Nepenthes epiphytica

Scientific classification
- Kingdom: Plantae
- Clade: Tracheophytes
- Clade: Angiosperms
- Clade: Eudicots
- Order: Caryophyllales
- Family: Nepenthaceae
- Genus: Nepenthes
- Species: N. epiphytica
- Binomial name: Nepenthes epiphytica A.S.Rob., Nerz & Wistuba (2011)
- Synonyms: Nepenthes fusca subsp. kostermansiana J.H.Adam & Wilcock ex Jebb & Cheek (1997);

= Nepenthes epiphytica =

- Genus: Nepenthes
- Species: epiphytica
- Authority: A.S.Rob., Nerz & Wistuba (2011)
- Synonyms: Nepenthes fusca subsp. kostermansiana, J.H.Adam & Wilcock ex Jebb & Cheek (1997)

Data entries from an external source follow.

(* ===== verification/StoreTypes.v ===== *)
(** * Data of the store (internal/store/types.go, the constants of recovery.go)

    The records the store keeps in its three JSON files, and what a file can hold. JSON is
    modelled by what a file decodes to: a file written by [json.Marshal] of a record holds that
    record ([JData], [JSentinel], [JManifest]), any other file, and one no record decodes from,
    holds bytes ([Raw]). Marshalling fails on a time without a JSON form, and nothing decodes to
    such a time. *)
From S2P Require Import Prelude GoStr GoTime GoErr Tlsrpt.

Inductive OpenMode : Type := OpenReadWrite | OpenReadOnly | OpenRecoverReset.

Record IMAPIdentity := { Host : string; Port : Z; Mailbox : string }.

Record EmailMeta := {
  UID : Z;
  UIDValidity : Z;
  InternalDate : Time
}.

Record ReportInput := {
  ri_Report : Report;
  ri_UID : Z;
  ri_UIDValidity : Z
}.

(** [internalEmailIndexEntry] has the fields of [EmailMeta]; the code converts one to the other. *)
Abbreviation internalEmailIndexEntry := EmailMeta.

Record internalDataFile := {
  df_Version : Z;
  df_Reports : list Report;
  df_Emails : list internalEmailIndexEntry
}.

Record internalRecoveryState := {
  PrevUIDValidity : Z;
  CurrUIDValidity : Z;
  DetectedAt : Time
}.

Record internalSentinelFile := {
  FormatVersion : Z;
  IMAPHost : string;
  IMAPPort : Z;
  IMAPMailbox : string;
  InitializedAt : Time;
  sf_UIDValidity : option Z;
  RecoveryRequired : option internalRecoveryState
}.

Definition SentinelFormatVersion : Z := 1.
Definition DataFileVersion : Z := 1.

(** The key an email is known by. *)
Definition emailKey : Type := Z * Z.
Definition key_of (m : EmailMeta) : emailKey := (UID m, UIDValidity m).

Record resetManifest := {
  rm_Version : Z;
  rm_CurrUIDValidity : Z;
  rm_Phase : Z
}.

(** [resetPhaseManifestWritten], [resetPhaseCommitted] and [resetManifestVersion]. *)
Definition resetPhaseManifestWritten : Z := 1.
Definition resetPhaseCommitted : Z := 4.
Definition resetManifestVersion : Z := 1.

#[export] Instance OpenMode_eq_dec : EqDecision OpenMode.
Proof. solve_decision. Defined.
#[export] Instance IMAPIdentity_eq_dec : EqDecision IMAPIdentity.
Proof. solve_decision. Defined.
#[export] Instance EmailMeta_eq_dec : EqDecision EmailMeta.
Proof. solve_decision. Defined.
#[export] Instance internalDataFile_eq_dec : EqDecision internalDataFile.
Proof. solve_decision. Defined.
#[export] Instance internalRecoveryState_eq_dec : EqDecision internalRecoveryState.
Proof. solve_decision. Defined.
#[export] Instance internalSentinelFile_eq_dec : EqDecision internalSentinelFile.
Proof. solve_decision. Defined.
#[export] Instance resetManifest_eq_dec : EqDecision resetManifest.
Proof. solve_decision. Defined.

(** ** File contents and JSON *)

Inductive content : Type :=
  | Raw (bytes : string)
  | JData (df : internalDataFile)
  | JSentinel (s : internalSentinelFile)
  | JManifest (m : resetManifest).

#[export] Instance content_eq_dec : EqDecision content.
Proof. solve_decision. Defined.

Definition report_times_ok (r : Report) : bool :=
  json_time_ok (StartDatetime (DateRangeOf r)) && json_time_ok (EndDatetime (DateRangeOf r)).

Definition data_times_ok (df : internalDataFile) : bool :=
  forallb report_times_ok (df_Reports df)
  && forallb (fun e => json_time_ok (InternalDate e)) (df_Emails df).

Definition sentinel_times_ok (s : internalSentinelFile) : bool :=
  json_time_ok (InitializedAt s)
  && match RecoveryRequired s with Some r => json_time_ok (DetectedAt r) | None => true end.

Definition errMarshal : goerr := Text "Time.MarshalJSON: year outside of range [0,9999]".
Definition errUnmarshal : goerr := Text "invalid JSON".

(** [json.Marshal] of the three records. *)
Definition marshal_data (df : internalDataFile) : result content :=
  if data_times_ok df then Ok (JData df) else Err errMarshal.
Definition marshal_sentinel (s : internalSentinelFile) : result content :=
  if sentinel_times_ok s then Ok (JSentinel s) else Err errMarshal.
Definition marshal_manifest (m : resetManifest) : result content := Ok (JManifest m).

(** [json.Unmarshal] into the three records. A key the record does not have is ignored and a field
    without a key keeps its zero value, so one record decodes from another's text: they share
    only the key [version] of the data file and the manifest. *)
Definition zero_sentinel : internalSentinelFile :=
  {| FormatVersion := 0; IMAPHost := ""; IMAPPort := 0; IMAPMailbox := "";
     InitializedAt := zeroTime; sf_UIDValidity := None; RecoveryRequired := None |}.

Definition unmarshal_data (c : content) : result internalDataFile :=
  match c with
  | JData df => if data_times_ok df then Ok df else Err errUnmarshal
  | JSentinel s => Ok {| df_Version := 0; df_Reports := []; df_Emails := [] |}
  | JManifest m => Ok {| df_Version := rm_Version m; df_Reports := []; df_Emails := [] |}
  | Raw _ => Err errUnmarshal
  end.
Definition unmarshal_sentinel (c : content) : result internalSentinelFile :=
  match c with
  | JSentinel s => if sentinel_times_ok s then Ok s else Err errUnmarshal
  | JData _ | JManifest _ => Ok zero_sentinel
  | Raw _ => Err errUnmarshal
  end.
Definition unmarshal_manifest (c : content) : result resetManifest :=
  match c with
  | JManifest m => Ok m
  | JData df => Ok {| rm_Version := df_Version df; rm_CurrUIDValidity := 0; rm_Phase := 0 |}
  | JSentinel _ => Ok {| rm_Version := 0; rm_CurrUIDValidity := 0; rm_Phase := 0 |}
  | Raw _ => Err errUnmarshal
  end.

(** ** Updates of a sentinel *)

Definition set_uidvalidity (v : option Z) (s : internalSentinelFile) : internalSentinelFile :=
  {| FormatVersion := FormatVersion s; IMAPHost := IMAPHost s; IMAPPort := IMAPPort s;
     IMAPMailbox := IMAPMailbox s; InitializedAt := InitializedAt s;
     sf_UIDValidity := v; RecoveryRequired := RecoveryRequired s |}.

Definition set_recovery (r : option internalRecoveryState) (s : internalSentinelFile)
  : internalSentinelFile :=
  {| FormatVersion := FormatVersion s; IMAPHost := IMAPHost s; IMAPPort := IMAPPort s;
     IMAPMailbox := IMAPMailbox s; InitializedAt := InitializedAt s;
     sf_UIDValidity := sf_UIDValidity s; RecoveryRequired := r |}.

Lemma unmarshal_data_times c df : unmarshal_data c = Ok df -> data_times_ok df = true.
Proof.
  destruct c as [|df'|?|?]; simpl; try done.
  - destruct (data_times_ok df') eqn:E; [|done]. by intros [= <-].
  - by intros [= <-].
  - by intros [= <-].
Qed.

Lemma unmarshal_sentinel_times c s : unmarshal_sentinel c = Ok s -> sentinel_times_ok s = true.
Proof.
  destruct c as [| |s'|]; simpl; try done.
  - by intros [= <-].
  - destruct (sentinel_times_ok s') eqn:E; [|done]. by intros [= <-].
  - by intros [= <-].
Qed.

(** Clearing the recovery state keeps a sentinel marshallable. *)
Lemma sentinel_times_clear s v :
  sentinel_times_ok s = true -> sentinel_times_ok (set_uidvalidity v (set_recovery None s)) = true.
Proof. unfold sentinel_times_ok. simpl. intros H. zbool. by rewrite andb_true_r. Qed.

Lemma sentinel_times_uid s v :
  sentinel_times_ok (set_uidvalidity v s) = sentinel_times_ok s.
Proof. done. Qed.

#[export] Hint Resolve sentinel_times_clear : go.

Species of pitcher plant from Borneo

Nepenthes epiphytica is a tropical pitcher plant known only from the Berau and East Kutai Regencies of East Kalimantan, Borneo, where it grows at an elevation of around 1,000 m above sea level. Prior to its formal description as a species, N. epiphytica was considered to be a variant of the closely related N. fusca. Nepenthes epiphytica belongs to the loosely defined "N. maxima complex", which also includes, among other species, N. boschiana, N. chaniana, N. eymae, N. faizaliana, N. fusca, N. klossii, N. maxima, N. platychila, N. stenophylla, and N. vogelii.

The specific epithet epiphytica refers to the epiphytic habit of this species.